The pond used to have a spring feeding it but that went away when Mequon Road was widened to four lanes.  The residents received permission to drill a well at their expense and to pump something around 50 gallons per minute during the summer months to offset evaporation.  My belief is that many years will pass before the natural water received in the form of rain and snow melt will be sufficient to reconstitute the pond.  If we were to have to buy the water to refill the pond, the estimate I get from the Internet suggests that we'd pay at least 4 cents per gallon, and maybe more.  You can do the math; it would cost us some $300,000 to buy the water.  That would come to nearly $4,000 per property owner, and that "ain't chump change" in todays' economic climate especially with taxes and fees rising quickly at all levels.
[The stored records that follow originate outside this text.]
(** On a CPU outside the fastest domain, [hmp_get_heaviest_task] returns, for an
    allowed target, the entity with the greatest load ratio among the current one
    and those of the first five queued entities that are tasks allowed on the target
    CPUs; it returns NULL exactly if a target CPU is given that the next faster
    domain does not have online. *)
Theorem heaviest_task_spec se target s :
  hmp_cpu_is_fastest (se_cpu s se) s = false ->
  let mask := hd_cpus (domains s (hmp_faster_domain (se_cpu s se) s)) in
  let tmask := if 0 <=? target then cpumask_of target else mask in
  match hmp_get_heaviest_task se target s with
  | None => 0 <= target /\ cpumask_test_cpu target mask = false
  | Some m =>
      (0 <= target -> cpumask_test_cpu target mask = true)
      /\ se_ratio s se <= se_ratio s m
      /\ (forall x, x ∈ walk s se -> movable s tmask x = true -> se_ratio s x <= se_ratio s m)
      /\ (m = se \/ (m ∈ walk s se /\ movable s tmask m = true))
  end.
Proof.
  intros Hf mask tmask. unfold hmp_get_heaviest_task. rewrite Hf. fold mask.
  assert (Hb : forall k, let m := heaviest_in s k (walk s se) se in
    se_ratio s se <= se_ratio s m
    /\ (forall x, x ∈ walk s se -> movable s k x = true -> se_ratio s x <= se_ratio s m)
    /\ (m = se \/ (m ∈ walk s se /\ movable s k m = true))).
  { intros k. apply scan_best. intros m x. unfold movable.
    destruct (entity_is_task s x), (cpumask_intersects k _), (se_ratio s m <? se_ratio s x); done. }
  unfold tmask. destruct (Z.leb_spec 0 target); [|split; [lia|apply Hb]].
  destruct (cpumask_test_cpu target mask) eqn:Ht; [|by split]. split; [done|apply Hb].
Qed.

(** On a CPU outside the slowest domain, [hmp_get_lightest_task(se, 1)] returns the
    entity with the least load ratio among the current one and those of the first
    five queued entities that are tasks allowed in the next slower domain. *)
Theorem lightest_task_spec se s :
  hmp_cpu_is_slowest (se_cpu s se) s = false ->
  let mask := hd_cpus (domains s (hmp_slower_domain (se_cpu s se) s)) in
  let m := hmp_get_lightest_task se true s in
  se_ratio s m <= se_ratio s se
  /\ (forall x, x ∈ walk s se -> movable s mask x = true -> se_ratio s m <= se_ratio s x)
  /\ (m = se \/ (m ∈ walk s se /\ movable s mask m = true)).
Proof.
  intros Hs mask m. unfold m, hmp_get_lightest_task. rewrite Hs. fold mask.
  destruct (scan_best (fun min_se x => if entity_is_task s x && (se_ratio s x <? se_ratio s min_se)
    && cpumask_intersects mask (tsk_cpus_allowed s (task_of x)) then x else min_se)
    (movable s mask) (fun x => - se_ratio s x) (walk s se) se) as (B1 & B2 & B3).
  - intros m0 x. unfold movable. replace (- se_ratio s m0 <? - se_ratio s x)
      with (se_ratio s x <? se_ratio s m0) by lia.
    destruct (entity_is_task s x), (cpumask_intersects mask _), (se_ratio s x <? se_ratio s m0); done.
  - fold (lightest_in s (Some mask) (walk s se) se) in B1, B2, B3.
    split_and!; [lia| |done]. intros x Hx Ho. specialize (B2 x Hx Ho). lia.
Qed.

(** * Offloading and wake-up placement: specification *)

(** C12. A big CPU offloads a task to [dest] if and only if it is not in the slowest
    domain, every CPU of its own domain is busy, at least two tasks share it, the
    task gets at most three quarters of the time it wants, and [dest] is the
    preferred CPU among the idle, allowed CPUs of the next slower domain. *)
Theorem offload_down_spec cpu se s dest :
  dest < NR_CPUS ->
  let own := min_load_cpus (domains s (hmp_cpu_domain s cpu)) None s in
  hmp_offload_down cpu se s = dest <->
  hmp_cpu_is_slowest cpu s = false
  /\ (forall c, c ∈ own -> ~ cpu_idle s c)
  /\ 2 <= h_nr_running (cfss s (CfsRq 0 cpu))
  /\ hmp_task_starvation se s <= 768
  /\ first_min s (min_load_cpus (domains s (hmp_slower_domain cpu s))
                    (Some (tsk_cpus_allowed s (task_of se))) s) dest
  /\ cpu_idle s dest.
Proof.
  intros Hd own. unfold hmp_offload_down.
  destruct (hmp_cpu_is_slowest cpu s); [naive_solver lia|].
  assert (Hown : (hmp_domain_min_load (domains s (hmp_cpu_domain s cpu)) None s).1 <> 0
                 <-> forall c, c ∈ own -> ~ cpu_idle s c).
  { unfold own. destruct (domain_min_load_cases (domains s (hmp_cpu_domain s cpu)) None s)
      as [[-> ->]|(m & Hm & ->)]; simpl; [set_solver by lia|].
    rewrite cpu_contrib_idle, (first_min_idle s _ m Hm). naive_solver. }
  destruct (Z.eqb_spec (hmp_domain_min_load (domains s (hmp_cpu_domain s cpu)) None s).1 0);
    [naive_solver lia|].
  destruct (Z.ltb_spec (h_nr_running (cfss s (CfsRq 0 cpu))) 2); [naive_solver lia|].
  destruct (Z.ltb_spec 768 (hmp_task_starvation se s)); [naive_solver lia|].
  pose proof (min_load_target (domains s (hmp_slower_domain cpu s))
                (tsk_cpus_allowed s (task_of se)) s dest) as T.
  destruct (hmp_domain_min_load _ (Some _) s) as [load c]. rewrite <- T.
  destruct (Z.eqb_spec load 0); destruct (Z.eqb_spec c NR_CPUS); simpl; naive_solver lia.
Qed.

(** The domain a task is kept in or moved down to from [cpu]. *)
Definition little_domain s cpu : Z :=
  if hmp_cpu_is_slowest cpu s then hmp_cpu_domain s cpu else hmp_slower_domain cpu s.

Definition cpu_in s (a : Z) (p c : Z) : Prop :=
  0 <= c < NR_CPUS /\ cpumask_test_cpu c (hd_cpus (domains s a)) = true
  /\ cpumask_test_cpu c (tsk_cpus_allowed s p) = true.

Lemma select_slower_sound s p cpu :
  CONFIG_SCHED_HMP_ENHANCEMENT = false ->
  let c := hmp_select_slower_cpu s p cpu in c = NR_CPUS \/ cpu_in s (little_domain s cpu) p c.
Proof.
  intros He. unfold hmp_select_slower_cpu. rewrite He. fold (little_domain s cpu). cbv zeta.
  destruct (domain_min_load_cases (domains s (little_domain s cpu))
              (Some (tsk_cpus_allowed s p)) s) as [[_ ->]|(m & Hm & ->)]; [auto|right].
  by apply first_min_elem, elem_of_min_load_cpus in Hm.
Qed.

Lemma best_little_sound s p cpu :
  CONFIG_SCHED_HMP_ENHANCEMENT = false ->
  let c := hmp_best_little_cpu s p cpu in
  c = cpu \/ c = NR_CPUS \/ cpu_in s (little_domain s cpu) p c.
Proof.
  intros He. unfold hmp_best_little_cpu. case_match; [by right; apply select_slower_sound|].
  fold (little_domain s cpu). cbv zeta. destruct (List.find _ _) as [c|] eqn:Hf; [|auto].
  apply List.find_some in Hf as [Hin _]. apply list_elem_of_In, elem_of_cpus_of in Hin.
  rewrite test_and, andb_true_iff in Hin. unfold cpu_in. tauto.
Qed.

(** Wake-up placement.  The CPU chosen for a waking task is the CPU it last ran
    on; or the one normal balancing proposed, if it is in the same HMP domain; or an
    idle CPU of the next faster domain; or a CPU of the next slower domain (of its own
    domain if that is the slowest).  In the last two cases the CPU exists and the
    task's affinity mask allows it. *)
Theorem wakeup_select_sound p new_cpu s :
  CONFIG_SCHED_HMP_ENHANCEMENT = false ->
  let prev := task_cpu (tasks s p) in
  cpumask_test_cpu NR_CPUS (hd_cpus (domains s (hmp_cpu_domain s prev))) = false ->
  let r := (hmp_wakeup_select p new_cpu s).2 in
  r = prev
  \/ (r = new_cpu /\ cpumask_test_cpu r (hd_cpus (domains s (hmp_cpu_domain s prev))) = true)
  \/ (cpu_in s (hmp_faster_domain prev s) p r /\ cpu_idle s r)
  \/ cpu_in s (little_domain s prev) p r.
Proof.
  intros He prev Hn. unfold hmp_wakeup_select. fold prev.
  destruct (hmp_up_migration prev (TaskSe p) s) as [target|] eqn:Hup.
  - cbn [snd]. right; right; left. unfold hmp_up_migration in Hup.
    repeat (case_match; [done|]). apply min_load_target in Hup as [Hm Hi]. split; [|done].
    by apply first_min_elem, elem_of_min_load_cpus in Hm.
  - clear Hup. destruct (hmp_down_migration prev (TaskSe p) s); [|cbn; case_match; auto].
    set (c := if CONFIG_SCHED_HMP_LITTLE_PACKING then _ else _).
    assert (Hc : c = prev \/ c = NR_CPUS \/ cpu_in s (little_domain s prev) p c).
    { unfold c. case_match; [by apply best_little_sound|by right; apply select_slower_sound]. }
    case_match eqn:Hg; cbn [snd].
    + destruct Hc as [?|[?|?]]; [auto|lia|auto].
    + destruct Hc as [->|[->|?]]; [case_match; auto|rewrite Hn; auto|case_match; auto].
Qed.

(** Packing.  A small task woken on a LITTLE CPU with packing enabled goes to the
    first allowed LITTLE CPU whose load, with the task's added, stays within the
    packing limit. *)
Theorem best_little_packs s p cpu c :
  hmp_packing_enabled (tun s) <> 0 -> 0 <= se_ratio s (TaskSe p) <= NICE_0_LOAD * 90 / 100 ->
  c ∈ cpus_of (cpumask_and (hd_cpus (domains s (little_domain s cpu))) (tsk_cpus_allowed s p)) ->
  (forall c, 0 <= load_avg_ratio (rq_avg (rqs s c)) < 2 ^ 31) ->
  load_avg_ratio (rq_avg (rqs s c)) + se_ratio s (TaskSe p) <= hmp_full_threshold (tun s) ->
  let r := hmp_best_little_cpu s p cpu in
  r <= c /\ cpu_in s (little_domain s cpu) p r
  /\ load_avg_ratio (rq_avg (rqs s r)) + se_ratio s (TaskSe p) <= hmp_full_threshold (tun s).
Proof.
  change (NICE_0_LOAD * 90 / 100) with 921. intros Hp Hr Hc Hl Hfit.
  assert (Hu : forall d, ulong (load_avg_ratio (rq_avg (rqs s d)) + se_ratio s (TaskSe p))
                         = load_avg_ratio (rq_avg (rqs s d)) + se_ratio s (TaskSe p)).
  { intros d. apply ulong_id. specialize (Hl d). lia. }
  unfold hmp_best_little_cpu. destruct (nonzero _) eqn:Hn; [|by unfold nonzero in Hn; lia].
  change (NICE_0_LOAD * 90 / 100) with 921.
  destruct (Z.ltb_spec 921 (se_ratio s (TaskSe p))) as [Hlt|_]; [lia|].
  simpl. fold (little_domain s cpu).
  edestruct (find_cpu_least (fun tmp_cpu =>
    ulong (load_avg_ratio (rq_avg (rqs s tmp_cpu)) + se_ratio s (TaskSe p))
      <=? hmp_full_threshold (tun s)) _ c Hc) as (r & -> & Hle & Hin & Hfr); [rewrite Hu; lia|].
  rewrite Hu in Hfr. apply elem_of_cpus_of in Hin. rewrite test_and, andb_true_iff in Hin.
  unfold cpu_in. split_and!; try tauto; lia.
Qed.

(** Fork balancing reads past the domain list.  When the CPU preferred in the
    fastest domain is not allowed for the task, fork balancing on a CPU of that domain takes
    the "next faster" domain, which is the list head misread as a domain: the CPU
    returned is whatever that memory says, even a CPU that is offline. *)
Theorem fork_balance_reads_list_head p cpu s :
  has_mm (tasks s p) = true -> hmp_task_should_forkboost s p = true ->
  hmp_cpu_is_fastest (task_cpu (tasks s p)) s = true -> hmp_cpu_is_fastest cpu s = true ->
  NoDup (hmp_domains s) ->
  (let '(_, c) := hmp_domain_min_load (domains s (hmp_cpu_domain s (task_cpu (tasks s p)))) None s in
   cpumask_test_cpu c (tsk_cpus_allowed s p) = false) ->
  let c := cpumask_any_and (hd_cpus (domains s hmp_domains_head)) (tsk_cpus_allowed s p) in
  c < nr_cpu_ids s -> (hmp_fork_balance p cpu true s).2 = inl c.
Proof.
  intros Hmm Hb Hf Hc Hnd Hm c Hlt. unfold hmp_fork_balance. rewrite Hmm, Hb, Hf. simpl.
  destruct (hmp_domain_min_load _ None s) as [load d]. rewrite Hm, andb_false_r.
  assert (Eh : hmp_faster_domain cpu s = hmp_domains_head).
  { unfold hmp_cpu_is_fastest in Hc. unfold hmp_faster_domain, prev_in. apply Z.eqb_eq in Hc.
    rewrite Hc. destruct (hmp_domains s) as [|a l]; [done|]. simpl.
    apply next_in_last. rewrite list_elem_of_In, <- in_rev, <- list_elem_of_In.
    by apply NoDup_cons in Hnd as [? _]. }
  rewrite Eh. fold c. destruct (Z.ltb_spec c (nr_cpu_ids s)); [done|lia].
Qed.
End select.

(** * Witnesses *)

(** Task 4 is a heavy task on LITTLE CPU 4, where tasks 12 and 20 queue; task 1 is a
    light task on big CPU 1; the big CPUs 0 and 1 are busy. *)
Definition busy_sys : sys :=
  let s := sample_sys <| rqs := fun c => sample_rq <| clock_task := 10000000000 |>
             <| rq_avg := sample_avg <| load_avg_ratio := if c <? 2 then 600 else 0 |> |> |> in
  let s := s <| ses := fun i => (sample_se i)
             <| se_cfs_rq := CfsRq 0 (task_of i mod 8) |>
             <| se_avg := sample_avg
                  <| load_avg_ratio := match i with TaskSe 4 => 800 | TaskSe 12 => 900
                                                  | TaskSe 20 => 300 | _ => 100 end |> |> |> in
  let s := s <| tasks := fun p => (sample_task p) <| task_cpu := p mod 8 |>
             <| prio := 100 |> <| parent_pid := Some 100 |> |> in
  upd_cfs (CfsRq 0 4) (fun c => c <| tasks_timeline := [TaskSe 12; TaskSe 20] |>) s.

Lemma up_down_exclusive_witness :
  hmp_up_migration (H := big_LITTLE_MP) 4 (TaskSe 4) busy_sys = Some 2
  /\ hmp_down_migration (H := big_LITTLE_MP) 1 (TaskSe 4) busy_sys = false.
Proof.
  split; [vm_compute; reflexivity|].
  apply (up_down_exclusive (H := big_LITTLE_MP) 4 1 (TaskSe 4) busy_sys 2);
    [vm_compute; discriminate | vm_compute; reflexivity | reflexivity].
Defined.

Lemma up_migration_rate_limited_witness :
  hmp_up_migration (H := big_LITTLE_MP) 4 (TaskSe 4)
    (hmp_next_up_delay (H := big_LITTLE_MP) (TaskSe 4) 2 busy_sys) = None.
Proof.
  apply (up_migration_rate_limited (H := big_LITTLE_MP) 2 4 (TaskSe 4) busy_sys);
    vm_compute; intuition discriminate.
Defined.

Lemma heaviest_task_spec_witness :
  hmp_get_heaviest_task (H := big_LITTLE_MP) (TaskSe 4) (-1) busy_sys = Some (TaskSe 12)
  /\ se_ratio busy_sys (TaskSe 4) <= se_ratio busy_sys (TaskSe 12).
Proof.
  pose proof (heaviest_task_spec (H := big_LITTLE_MP) (TaskSe 4) (-1) busy_sys eq_refl) as Hs.
  assert (E : hmp_get_heaviest_task (H := big_LITTLE_MP) (TaskSe 4) (-1) busy_sys
              = Some (TaskSe 12)) by (vm_compute; reflexivity).
  rewrite E in Hs. destruct Hs as (_ & Hr & _). split; [exact E|exact Hr].
Defined.

Lemma lightest_task_spec_witness :
  se_ratio busy_sys (hmp_get_lightest_task (H := big_LITTLE_MP) (TaskSe 1) true busy_sys)
  <= se_ratio busy_sys (TaskSe 1).
Proof. exact (proj1 (lightest_task_spec (H := big_LITTLE_MP) (TaskSe 1) busy_sys eq_refl)). Defined.

(** All big CPUs are busy and CPU 1 runs two tasks. *)
Definition crowded_sys : sys :=
  upd_cfs (CfsRq 0 1) (fun c => c <| h_nr_running := 2 |>)
    (busy_sys <| rqs := fun c => sample_rq <| rq_avg := sample_avg
                          <| load_avg_ratio := if c <? 4 then 600 else 0 |> |> |>).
The DNR, so far, is ignoring that problem to our chagrin.  We didn't cause the problem; we inherited it because someone dumped their bait or their aquarium pets or the live remains of a crayfish boil into the pond.  The game wardens in southeast Wisconsin are trying to determine how and by whom the crayfish were dropped on our doorsteps, but that is probably more difficult than finding the needle in the haystack.

So, the battle at Camp Crayfish enters a new phase.  The individual DNR people have all been great with whom to work, but there is that nagging DNR institutional DNA thread that keeps us awake at night.

More dispatches from 'the front' will follow as the situation requires updating.